Réalisation : Jean-Marie Poiré

Scénario : Jean-Marie Poiré et Christian Clavier

Pays : France

Année : 1993

Genre : Comédie, fantastique

Avec : Christian Clavier, Jean Reno, Valérie Lemercier, Marie-Anne Chazel, Christian Bujeau, Isabelle Nanty.

Synopsis : An de grâce 1123. Victime d’hallucinations après avoir malencontreusement ingurgité la potion d’une sorcière, le Comte Godefroy de Montmirail tue le père de sa promise Frénégonde de Pouille, qu’il a pris pour un ours. Du coup, Frénégonde refuse le mariage. Le mage Eusæbius propose alors à Godefroy une potion pour remonter le temps afin d'en changer le cours et d'éviter cet accident. Celui-ci, ainsi que son fidèle écuyer Jacquouille la Fripouille, boivent ce breuvage pendant que le mage récite la formule magique. Mais ce dernier a oublié un ingrédient et les deux hommes sont envoyés au XXe siècle…

Pourquoi ? Alors là j’avoue, on est en plein dans le « plaisir coupable » du « plus c’est con, plus c’est bon ». Oui, le côté potache « on est les mecs les plus puissants du cinéma français mais on aime faire les cons », ça me botte. Clavier entame ici sa carrière de « nouveau De Funès ». Mais bizarrement, je crois que c’est le personnage de Chazel, dans une variante de celui de « Zézette » du Père Noël, qui me fait le plus marrer. Top 5 des plus gros succès au box-office français, cultissime et c’est pas pour rien, même si ça a inévitablement un poil vieilli.

[P.S : difficile de ne pas voir dans le massacre en règle de la Renault 4L de La Poste par nos deux « visiteurs » une métaphore inconsciente de celui du service public postal, fragilisé par l’ouverture à la concurrence décidée par l’infame Traité de Maastricht, ratifié en 1992…]

Le Père Noël est une ordure (1982), de Jean-Marie Poiré

 

« Tu crois qu’il a un gros kiki ? Parce que Félix, il a un gros kiki. »

« Mais… qu’est-ce que c’est qu’cette matière ? C’est… c’est d’la merde ? » - « Non, c’est kloug. »

« Y’a un monsieur très malpoli qu’a téléphoné : il voulait enculer Thérèse ! » - « Oui mais c’est un ami. »

Réalisation : Jean-Marie Poiré

Scénario : Jean-Marie Poiré et La troupe du Splendid, d'après la pièce du même nom du Splendid

Pays : France

Année : 1982

Genre : comédie

Avec : Anémone, Thierry Lhermitte, Marie-Anne Chazel, Gérard Jugnot, Christian Clavier, Josiane Balasko, Bruno Moynot.

Synopsis : Paris, soir du réveillon de Noël à la permanence téléphonique de l'association SOS Détresse Amitié.
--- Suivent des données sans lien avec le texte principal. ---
(* ===== verification/FsErrors.v ===== *)
(** * Errors and their classes: fs/fserrors/error.go, lib/errors/errors.go

    An error is a message, a message around other errors, or one of the
    wrappers of [fserrors] that mark an error as fatal, to be retried, not to be
    retried, or counted already.  The classes are found by walking down the
    chain of wrapped errors. *)
From S2P Require Import Prelude GoPath.

Module FsErrors.
Import GoPath.

(** The wrappers: [fmt.Errorf] with %w, and those of [fserrors] and [pacer].  A
    retrier says whether it is to be retried. *)
Inductive wrapper : Type :=
  | WMsg (msg : string)
  | WRetry (retry : bool)
  | WFatal (fatal : bool)
  | WNoRetry (noRetry : bool)
  | WNoLowLevelRetry (noRetry : bool)
  | WRetryAfter
  | WCounted.

(** [New]: [errors.New], also the variables that hold such an error.
    [Errorv]: [fmt.Errorf] with %v.  [Join]: several errors wrapped by one.
    [Foreign]: an error of a backend or of a library: its text, whether its
    methods [Timeout] or [Temporary] say yes, and which one it is. *)
Inductive error : Type :=
  | New (msg : string)
  | Errorv (msg : string) (e : error)
  | Wrap (w : wrapper) (e : error)
  | Join (es : list error)
  | Foreign (text : string) (timeout temporary : bool) (id : nat).

Definition RetryError (e : error) : error := Wrap (WRetry true) e.
Definition FatalError (e : error) : error := Wrap (WFatal true) e.
Definition NoRetryError (e : error) : error := Wrap (WNoRetry true) e.
Definition NoLowLevelRetryError (e : error) : error := Wrap (WNoLowLevelRetry true) e.
Definition FsError (e : error) : error := Wrap WCounted e.

(** Errors that fs and fs/hash keep in variables, by their texts. *)
Definition ErrorCantCopy : string := "can't copy object - incompatible remotes".
Definition ErrorCantMove : string := "can't move object - incompatible remotes".
Definition ErrorObjectNotFound : string := "object not found".
Definition ErrorCantSetModTime : string := "can't set modified time".
Definition ErrorCantSetModTimeWithoutDelete : string := "can't set modified time without deleting existing object".
Definition ErrorRangeIgnored : string := "server ignored requested range".
Definition ErrUnsupported : string := "hash type not supported".

(** The text of an error. *)
Fixpoint Error (e : error) : string :=
  match e with
  | New msg => msg
  | Errorv msg e => msg +:+ Error e
  | Wrap (WMsg msg) e => msg +:+ Error e
  | Wrap _ e => Error e
  | Join es => join_with (String "010" EmptyString) (map Error es)
  | Foreign text _ _ _ => text
  end.

(** ** Walking the chain: [Walk]

    The callback sees one error after the other, from the outside in, until it
    says to stop.  Where several errors are wrapped each of them is walked on
    its own, and stopping one of these walks does not stop the others. *)
Section walk.
Context {S : Type} (f : error -> S -> S * bool).

Fixpoint Walk (e : error) (s : S) : S :=
  let '(s, stop) := f e s in
  if stop then s
  else match e with
       | Wrap _ e => Walk e s
       | Join es => (fix each (es : list error) (s : S) : S :=
                       match es with [] => s | e :: es => each es (Walk e s) end) es s
       | New _ | Errorv _ _ | Foreign _ _ _ _ => s
       end.
End walk.

(** A callback that looks for the first wrapper of a kind and keeps what it says. *)
Definition first_of (says : wrapper -> option bool) (e : error) (s : bool) : bool * bool :=
  match e with
  | Wrap w _ => match says w with Some b => (b, true) | None => (s, false) end
  | _ => (s, false)
  end.

Definition class (says : wrapper -> option bool) (e : error) : bool := Walk (first_of says) e false.

Definition IsRetryError : error -> bool := class (fun w => match w with WRetry b => Some b | _ => None end).
Definition IsFatalError : error -> bool := class (fun w => match w with WFatal b => Some b | _ => None end).
Definition IsNoRetryError : error -> bool := class (fun w => match w with WNoRetry b => Some b | _ => None end).
Definition IsNoLowLevelRetryError : error -> bool :=
  class (fun w => match w with WNoLowLevelRetry b => Some b | _ => None end).
(** [pacer.IsRetryAfter], the time left out. *)
Definition IsRetryAfter : error -> bool := class (fun w => match w with WRetryAfter => Some true | _ => None end).

(** [Cause]: whether one of the chain is a timeout or temporary, and the last error visited. *)
Definition Cause (e : error) : bool * error :=
  Walk (fun c s => (match c with Foreign _ a b _ => (fst s || a || b, c) | _ => (fst s, c) end, false)) e (false, e).

(** [strings.Contains] *)
Fixpoint has_prefix (pre s : string) : bool :=
  match pre, s with
  | EmptyString, _ => true
  | String c pre, String d s => Ascii.eqb c d && has_prefix pre s
  | String _ _, EmptyString => false
  end.

Fixpoint contains (s sub : string) : bool :=
  has_prefix sub s || match s with EmptyString => false | String _ s => contains s sub end.

Definition retriableErrorStrings : list string :=
  [ "use of closed network connection"; "unexpected EOF reading trailer"; "transport connection broken";
    "http: ContentLength="; "server closed idle connection"; "bad record MAC"; "stream error:";
    "http2: server sent GOAWAY"; "tls: use of closed connection" ].

(** [retriableErrors], those of every system. *)
Definition retriableError (e : error) : bool :=
  match e with New msg => str_eqb msg "EOF" || str_eqb msg "unexpected EOF" | _ => false end.

Definition ShouldRetry (e : error) : bool :=
  if IsNoLowLevelRetryError e then false
  else let '(retriable, cause) := Cause e in
       retriable || retriableError cause || existsb (contains (Error cause)) retriableErrorStrings.

(** [errors.Is] for an error that is a variable: it is that error or wraps it. *)
Fixpoint Is (target : string) (e : error) : bool :=
  match e with
  | New msg => str_eqb msg target
  | Wrap _ e => Is target e
  | Join es => existsb (Is target) es
  | Errorv _ _ | Foreign _ _ _ _ => false
  end.

(** Comparison with [==]: no unwrapping. *)
Definition same (target : string) (e : error) : bool :=
  match e with New msg => str_eqb msg target | _ => false end.

(** [IsCounted]: of the outermost error only. *)
Definition IsCounted (e : error) : bool := match e with Wrap WCounted _ => true | _ => false end.

(** ** The classes under wrapping *)

Lemma class_msg says msg e : (forall m, says (WMsg m) = None) -> class says (Wrap (WMsg msg) e) = class says e.
Proof. intros H. unfold class. cbn [Walk first_of]. by rewrite H. Qed.

Lemma class_counted says e : says WCounted = None -> class says (FsError e) = class says e.
Proof. intros H. unfold class, FsError. cbn [Walk first_of]. by rewrite H. Qed.

(** The last error visited, and so [Cause], does not depend on where the walk began. *)
Lemma Cause_wrap w e : Cause (Wrap w e) = Cause e.
Proof. unfold Cause. cbn [Walk fst]. destruct e; reflexivity. Qed.

Lemma ShouldRetry_msg msg e : ShouldRetry (Wrap (WMsg msg) e) = ShouldRetry e.
Proof. unfold ShouldRetry, IsNoLowLevelRetryError. by rewrite class_msg, Cause_wrap. Qed.

Lemma ShouldRetry_counted e : ShouldRetry (FsError e) = ShouldRetry e.
Proof. unfold ShouldRetry, IsNoLowLevelRetryError. rewrite class_counted by done. unfold FsError. by rewrite Cause_wrap. Qed.

(** Adding context with %w or counting an error changes nothing of how it is treated. *)
Lemma classes_kept w e : (exists msg, w = WMsg msg) \/ w = WCounted ->
  IsRetryError (Wrap w e) = IsRetryError e /\ IsFatalError (Wrap w e) = IsFatalError e /\
  IsNoRetryError (Wrap w e) = IsNoRetryError e /\ IsRetryAfter (Wrap w e) = IsRetryAfter e /\
  ShouldRetry (Wrap w e) = ShouldRetry e.
Proof.
  intros [[msg ->] | ->].
  - unfold IsRetryError, IsFatalError, IsNoRetryError, IsRetryAfter. rewrite !class_msg by done. by rewrite ShouldRetry_msg.
  - fold (FsError e). unfold IsRetryError, IsFatalError, IsNoRetryError, IsRetryAfter.
    rewrite !class_counted by done. by rewrite ShouldRetry_counted.
Qed.

(** With %v the wrapping is lost: only the text is left to find out about a retry. *)
Example Errorv_loses :
  IsFatalError (Wrap (WMsg "a: ") (FatalError (New "b"))) = true /\
  IsFatalError (Errorv "a: " (FatalError (New "b"))) = false /\
  ShouldRetry (Errorv "read: " (Foreign "http2: server sent GOAWAY" false false 0)) = true /\
  ShouldRetry (Errorv "read: " (New "EOF")) = false.
Proof. vm_compute. done. Qed.

End FsErrors.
Alors que sa présidente Mme Musquin se retrouve coincée dans l’ascenseur en panne, les bénévoles de service Pierre et Thérèse voient débarquer tour à tour dans leurs locaux leur voisin originaire d’Europe de l’Est M. Preskovitch et ses spécialités gastronomiques peu ragoutantes, Katia, travesti dépressif et un couple de marginaux, Félix, déguisé en Père Noël et Josette dite « Zézette ».

Pourquoi ? Le hasard fait parfois bien les choses. Alors que nous entrons dans la période des fêtes de Noël, j’en suis actuellement à la lettre « P » de ma DVDthèque et j’arrive au second fait d’armes de la troupe du Splendid, après le diptyque Les Bronzés, ce tout aussi cultissime Père Noël est une ordure. Un film qui traverse les époques, dont les bandes doivent être usées à force d’être diffusées à la télé et dont on connait tous les scènes-clés et les meilleures répliques, entrées dans l’inconscient collectif. Si le personnage de dragueur raté de Michel Blanc dominait les Bronzés, ici c’est celui de Marie-Anne Chazel, avec son gros dentier et son zozotement, qui s’avère central et le plus typé. Se lassera-t-on un jour de cette comédie ?

Tranches de vie (1985), de François Leterrier

 

« Merde, un clebs… J’ai horreur des clebs. »

C’est l’histoire… d’une dizaine d’histoires : l’aventure de trois dragueurs invétérés ; les difficultés d’un interprète entre un dictateur africain et le président de l’URSS ; un couple d’astronautes se dispute, compromettant sa mission ; un journaliste rencontre une habitante parisienne qui s’est adaptée au changement de population de son quartier ; un couple de paysans donne sa vision de la « révolution sexuelle » pour une interview télévisée ; un étudiant s’avère incapable de faire de la peine à l’une ou l’autre de ses maitresses, l’une de Paris, l’autre de Rouen ; un journaliste français de l’Humanité rend visite à son cousin russe derrière le « rideau de fer » ; un homme qui espérait passer une nuit d’amour avec sa conquête en est empêché par le chien de celle-ci.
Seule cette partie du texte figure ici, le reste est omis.